O adolescente Enzo Henrique Barbosa de Souza, de 16 anos, viveu um episódio impressionante no dia 7 de maio deste ano. Ele sofreu uma parada cardíaca enquanto estava com amigos e familiares em uma arena de esportes, em Paranavaí, no noroeste do Paraná. Durante 10 minutos, seu coração ficou parado, mas graças à rápida ação dos socorristas e à corrente de orações feita no local, Enzo sobreviveu — e sem sequelas.
Imagens das câmeras de segurança mostram o momento em que o jovem, sentado em uma cadeira, desmaia subitamente. Por volta das 18h18, a primeira ligação para a ambulância é feita. Quatro minutos depois, uma equipe de socorro chega ao local, seguida por uma Unidade de Terapia Intensiva (UTI) móvel.
“A gente recebeu um acionamento de uma parada cardíaca. Isso é uma corrida contra o tempo, porque cada minuto conta para trazer esse coração de volta. Quanto mais rápido ele volta a bater, menores as chances de sequelas”, explicou a médica socorrista Amanda Dal Col, em entrevista à RPC. Segundo ela, o jovem foi intubado, recebeu medicações e, cerca de 10 minutos depois, seu coração voltou a bater.

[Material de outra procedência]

(** * The tcgcsv price pipeline: a shallow embedding and its properties

    The development follows [scripts/create_data/tcgcsv_pokemon_pipeline.py]:
    the helpers, the tracking files, the price harvester, the dimension
    builder, the merge stage, the rollup routines and the retention pruner,
    in the order of the script.  Tables are pandas frames; files live in a
    record that stands for the base directory; the remote site and the 7z
    extraction are functions of the date or of the group id. *)

From stdpp Require Import base option list gmap strings sorting.
From Stdlib Require Import ZArith Lia.
From Stdlib Require Import Strings.String Strings.Ascii.
From Stdlib Require Import Structures.OrdersEx Numbers.DecimalString.
From Stdlib Require Numbers.DecimalZ Numbers.DecimalPos.

Open Scope string_scope.
Open Scope Z_scope.
Open Scope list_scope.

(** ** Strings *)

Module Str.

Definition is_upper (a : ascii) : bool :=
  let n := nat_of_ascii a in (65 <=? n)%nat && (n <=? 90)%nat.

Definition is_lower (a : ascii) : bool :=
  let n := nat_of_ascii a in (97 <=? n)%nat && (n <=? 122)%nat.

Definition is_digit (a : ascii) : bool :=
  let n := nat_of_ascii a in (48 <=? n)%nat && (n <=? 57)%nat.

Definition is_alnum (a : ascii) : bool := is_digit a || is_lower a || is_upper a.

Definition lower_char (a : ascii) : ascii :=
  if is_upper a then ascii_of_nat (nat_of_ascii a + 32) else a.

(** [re.sub(r"([a-z0-9])([A-Z])", r"\1_\2", s)]: a match ends on an
    upper-case letter, which cannot start the next match, so every
    adjacent pair (lower or digit, upper) gets its underscore. *)
Fixpoint split_camel (s : string) : string :=
  match s with
  | EmptyString => EmptyString
  | String a rest =>
      match rest with
      | String b _ =>
          if (is_lower a || is_digit a) && is_upper b
          then String a (String "_" (split_camel rest))
          else String a (split_camel rest)
      | EmptyString => String a EmptyString
      end
  end.

(** [re.sub(r"[^0-9a-zA-Z]+", "_", s)]: [in_run] records that the previous
    character already belonged to the run being replaced. *)
Fixpoint squash_runs (in_run : bool) (s : string) : string :=
  match s with
  | EmptyString => EmptyString
  | String a rest =>
      if is_alnum a then String a (squash_runs false rest)
      else if in_run then squash_runs true rest
      else String "_" (squash_runs true rest)
  end.

Fixpoint lstrip_us (s : string) : string :=
  match s with
  | String "_" rest => lstrip_us rest
  | _ => s
  end.

Fixpoint rstrip_us (s : string) : string :=
  match s with
  | EmptyString => EmptyString
  | String a rest =>
      match rstrip_us rest with
      | EmptyString => if Ascii.eqb a "_" then EmptyString else String a EmptyString
      | r => String a r
      end
  end.

(** [s.strip("_")] *)
Definition strip_us (s : string) : string := rstrip_us (lstrip_us s).

Fixpoint lower (s : string) : string :=
  match s with
  | EmptyString => EmptyString
  | String a rest => String (lower_char a) (lower rest)
  end.

(** [s.startswith(p)] *)
Definition startswith (s p : string) : bool := String.prefix p s.

(** [s.split("=")[-1]]: what follows the last ["="], the whole string when
    there is none.  [acc] is the segment read since the last ["="]. *)
Fixpoint last_segment (acc : string) (s : string) : string :=
  match s with
  | EmptyString => acc
  | String a rest =>
      if Ascii.eqb a "="
      then last_segment EmptyString rest
      else last_segment (acc +:+ String a EmptyString) rest
  end.

Definition after_last_eq (s : string) : string := last_segment EmptyString s.

(** Python orders [str] by code point; on the byte strings used here that
    is [String.compare]. *)
Definition le (s t : string) : bool := String.leb s t.

End Str.

(** [to_snake] *)
Definition to_snake (s : string) : string :=
  let s := Str.split_camel s in
  let s := Str.squash_runs false s in
  Str.lower (Str.strip_us s).

(** [PRUNE_COLS] *)
Definition PRUNE_COLS : list string :=
  [ "url"; "image_url"; "image_count"; "modified_on_x";
    "presale_is_presale"; "presale_released_on"; "presale_note";
    "modified_on_y"; "extended_data"; "attack_3"; "attack_4"; "attack_5" ].

(** ** Exceptions and results *)

Inductive exn :=
| KeyError (column : string)
| ValueError (msg : string)
| MergeError
| OSError (path : string)
| OverflowError (msg : string)
| RequestError (what : string)
| TypeError.

(** What a call gives: a value, a raised exception, or no answer within the
    iterations granted to a [while] loop. *)
Inductive result (A : Type) :=
| Ok (a : A)
| Raise (e : exn)
| OutOfFuel.
Arguments Ok {A} a.
Arguments Raise {A} e.
Arguments OutOfFuel {A}.

#[global] Instance exn_eq_dec : EqDecision exn.
Proof. solve_decision. Defined.

#[global] Instance result_eq_dec {A} `{EqDecision A} : EqDecision (result A).
Proof. solve_decision. Defined.

Definition rbind {A B} (r : result A) (k : A → result B) : result B :=
  match r with
  | Ok a => k a
  | Raise e => Raise e
  | OutOfFuel => OutOfFuel
  end.

(** ** Keep-first duplicate removal *)

Section keep_first.
Context {A K : Type} `{EqDecision K} (key : A → K).

(** Rows are visited in order; a row is kept when its key has not been
    seen, which is pandas' [keep="first"]. *)
Fixpoint keep_first_from (seen : list K) (l : list A) : list A :=
  match l with
  | [] => []
  | x :: l' =>
      if decide (key x ∈ seen) then keep_first_from seen l'
      else x :: keep_first_from (key x :: seen) l'
  end.

Definition keep_first (l : list A) : list A := keep_first_from [] l.
End keep_first.

(** ** Tables (pandas) *)

Module pd.

Inductive cell :=
| CInt (n : Z)
| CFloat (repr : string)
| CStr (s : string)
| CBool (b : bool).

#[global] Instance cell_eq_dec : EqDecision cell.
Proof. solve_decision. Defined.

(** A frame: its column labels in order, and its rows.  A row maps a label
    to the value it holds; a label without a binding is a null (NaN). *)
Record DataFrame := mkDF {
  columns : list string;
  rows : list (gmap string cell)
}.

#[global] Instance DataFrame_eq_dec : EqDecision DataFrame.
Proof. solve_decision. Defined.

(** [pd.DataFrame()] *)
Definition empty_frame : DataFrame := mkDF [] [].

(** [df.empty]: some axis has length 0. *)
Definition empty (df : DataFrame) : bool :=
  bool_decide (columns df = []) || bool_decide (rows df = []).

(** [len(df)] *)
Definition len (df : DataFrame) : nat := List.length (rows df).

(** Labels are unique and rows hold values under the frame's labels only. *)
Definition wf (df : DataFrame) : Prop :=
  NoDup (columns df)
  ∧ Forall (λ r : gmap string cell, map_Forall (λ c _, c ∈ columns df) r) (rows df).

#[global] Instance wf_dec df : Decision (wf df).
Proof. unfold wf. apply _. Defined.

Definition union_columns (a b : list string) : list string :=
  (a ++ filter (λ c, c ∉ a) b)%list.

(** [pd.concat(dfs, ignore_index=True)]: the union of the labels in order
    of first appearance, the rows one frame after the other; an empty list
    of frames is a [ValueError].  A cell keeps its value: the conversion
    of a column to a common dtype (an integer next to a null becomes a
    float) and the refusal of frames with a repeated label are outside
    this model. *)
Definition concat (dfs : list DataFrame) : result DataFrame :=
  match dfs with
  | [] => Raise (ValueError "No objects to concatenate")
  | _ => Ok (mkDF (foldl union_columns [] (columns <$> dfs)) (dfs ≫= rows))
  end.

(** [df.drop(columns=[c for c in df.columns if c in cs], errors="ignore")] *)
Definition drop (cs : list string) (df : DataFrame) : DataFrame :=
  mkDF (filter (λ c, c ∉ cs) (columns df))
       ((λ r : gmap string cell, filter (λ kv, kv.1 ∉ cs) r) <$> rows df).

(** [df[c] = v] for a scalar [v] *)
Definition set_column (c : string) (v : cell) (df : DataFrame) : DataFrame :=
  mkDF (if decide (c ∈ columns df) then columns df else (columns df ++ [c])%list)
       ((λ r : gmap string cell, <[c := v]> r) <$> rows df).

Enquanto os profissionais realizavam massagem cardíaca em Enzo, os familiares e amigos que estavam na arena se ajoelharam e iniciaram uma oração coletiva. Vinte e seis minutos após o início do mal súbito, Enzo foi encaminhado ao hospital, onde permaneceu internado por 13 dias, sendo nove deles na UTI.
O cardiologista João Henrique Clasen contou que a equipe médica temia danos neurológicos, comuns em casos de parada cardíaca prolongada. No entanto, o quadro surpreendeu: ao ser retirado dos sedativos, Enzo acordou consciente e sem qualquer tipo de sequela.
"Tem várias pessoas que perdem a vida em episódios assim. Eu fui um milagre. Eu já estava morto praticamente. Foi Deus mesmo que me colocou de volta", afirmou o adolescente.
Diagnóstico raro
Após uma série de exames, Enzo recebeu o diagnóstico de uma doença cardíaca genética rara: cardiomiopatia hipertrófica, que afeta cerca de um a cada 500 brasileiros. A condição causa o espessamento do músculo cardíaco — principalmente do ventrículo esquerdo — e pode comprometer o bombeamento do sangue, provocando sintomas como falta de ar, dor no peito, desmaios e, em alguns casos, morte súbita.
Para evitar novos episódios, foi implantado um Cardiodesfibrilador Implantável (CDI), um dispositivo semelhante a um marca-passo, capaz de detectar arritmias fatais e aplicar choques elétricos para restabelecer o ritmo normal do coração.
Hoje, Enzo segue em recuperação e sob acompanhamento médico, com uma nova chance de vida — e um testemunho emocionante sobre fé, ciência e superação.